One approach (perhaps Elsie allows this) chooses source and load resistance that gives optimized component values. Usually, both source and load are equal (and for your filter type, larger than 50 ohms). Then end-matching networks are added to the design to accommodate 50 ohm source & load Z. This does have the disadvantage of adding (at minimum) two extra components. Familiarity with available commercial components is of paramount importance in choosing an optimum filter impedance. And estimating circuit parasitic reactances is important too.
You will likely find that a filter that can meet design tolerances will need to be tune-able - because fixed, standard component values that Elsie spits out are not available, and because their manufactured accuracy is too loose. If production volume is high enough, then you might move to a monolithic surface-acoustic-wave (SAW) filter and avoid tuning. This solution is chosen by TV manufacturers.

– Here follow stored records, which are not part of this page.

(** The inherited ledger: [_mint], [_burn] and [totalSupply], and what its own entry
    points may do ([inherited d]: transfers, approvals, and a holder's burn of [d]). *)
Class Erc20 (T : Type) := {
  mint : Address -> Z -> T -> option T;
  burn : Address -> Z -> T -> option T;
  totalSupply : T -> Z;
  inherited : Z -> T -> T -> Prop;
}.

Class Erc20Laws (T : Type) `{Erc20 T} := {
  wf : T -> Prop;
  supply_mint : forall a v t t', wf t -> 0 <= v -> mint a v t = Some t' ->
    wf t' /\ totalSupply t' = totalSupply t + v;
  supply_burn : forall a v t t', wf t -> 0 <= v -> burn a v t = Some t' ->
    wf t' /\ totalSupply t' = totalSupply t - v;
  supply_inherited : forall d t t', wf t -> inherited d t t' ->
    0 <= d /\ wf t' /\ totalSupply t' = totalSupply t - d;
}.

(** OpenZeppelin's [ERC20.sol]: balances and supply, and [_update] with its
    checked and unchecked arithmetic.  The zero address stands for minting and
    burning. *)
Record Ledger20 : Type := { balances : gmap Address Z; supply : Z }.

Definition balanceOf (a : Address) (l : Ledger20) : Z := default 0 (balances l !! a).

Definition update (from to v : Z) (l : Ledger20) : option Ledger20 :=
  let debited :=
    if from =? 0 then
      if supply l + v >? u256_max then None
      else Some {| balances := balances l; supply := supply l + v |}
    else if balanceOf from l <? v then None
    else Some {| balances := <[from := (balanceOf from l - v) mod 2 ^ 256]> (balances l);
                 supply := supply l |} in
  match debited with
  | None => None
  | Some l1 =>
      Some (if to =? 0
            then {| balances := balances l1; supply := (supply l1 - v) mod 2 ^ 256 |}
            else {| balances := <[to := (balanceOf to l1 + v) mod 2 ^ 256]> (balances l1);
                    supply := supply l1 |})
  end.

(** [transfer], [transferFrom], [burn] and [burnFrom], on the balances: allowances only
    restrict who may call them. *)
Inductive inherited20 : Z -> Ledger20 -> Ledger20 -> Prop :=
| in_transfer from to v l l' :
    from <> 0 -> to <> 0 -> 0 <= v -> update from to v l = Some l' -> inherited20 0 l l'
| in_burn from v l l' : from <> 0 -> 0 <= v -> update from 0 v l = Some l' -> inherited20 v l l'.

#[global] Instance ledger20 : Erc20 Ledger20 := {
  mint a v l := if a =? 0 then None else update 0 a v l;
  burn a v l := if a =? 0 then None else update a 0 v l;
  totalSupply := supply;
  inherited := inherited20;
}.

Record StoredRedemption : Type := { user : Address; amount : Z; xmrAddress : string }.

Record Token (T : Type) : Type := {
  erc20 : T;
  authorizedSigner : Address;
  claimed : gmap Address Z;
  redemptions : gmap Z StoredRedemption;
  nextRedemptionId : Z;
  processed : gmap Z bool;
  payoutTxid : gmap Z string;
  restoreHeight : Z;
  redemptionGasSubsidy : Z;
  owner : Address;
}.
Arguments erc20 {T} _.
Arguments authorizedSigner {T} _.
Arguments claimed {T} _.
Arguments redemptions {T} _.
Arguments nextRedemptionId {T} _.
Arguments processed {T} _.
Arguments payoutTxid {T} _.
Arguments restoreHeight {T} _.
Arguments redemptionGasSubsidy {T} _.
Arguments owner {T} _.

Section Entry.
Context {T Sig : Type} `{Erc20 T}.
(** The address that signed the voucher [(user, cumulativeAmount, signedAt)]. *)
Variable recover : Address -> Z -> Z -> Sig -> option Address.

(** A mapping read: zero when never written. *)
Definition claimed_of (u : Address) (t : Token T) : Z := default 0 (claimed t !! u).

Here is an example 3rd-order approach to illustrate:
Filter design chooses an arbitrary inductor value of 265nH, unloaded Q=100. This (in my opinion) is an "optimum" component value, that also yields "optimum" capacitor values. Centre frequency=30Mhz., BW=4Mhz. Source and load resistance turns out to be 405 ohms:
simulate this circuit – Schematic created using CircuitLab
Hopefully, Elsie allows you to specify 405 ohm source/load Z. Choose source/load Z that yields realizable, optimized component values spewed by Elsie. You'll soon see that higher Z yields large inductors & small capacitors, while lower Z yields small inductors & large capacitors. This filter is then adapted to your desired source & load impedance of the network analyser (50 ohms) with end-matching networks:
simulate this circuit
Note that with all top-coupling capacitors, the attenuation outside the passband is not symmetric...attenuation is poor above the passband. Choosing end-matching to be inductive can improve this situation. You can transpose a filter too:
simulate this circuit
After 50 years, "Handbook of filter synthesis" (Anatol Zverev) is the reference for lumped-component filters (in your frequency range), but its not for mouse-jockeys.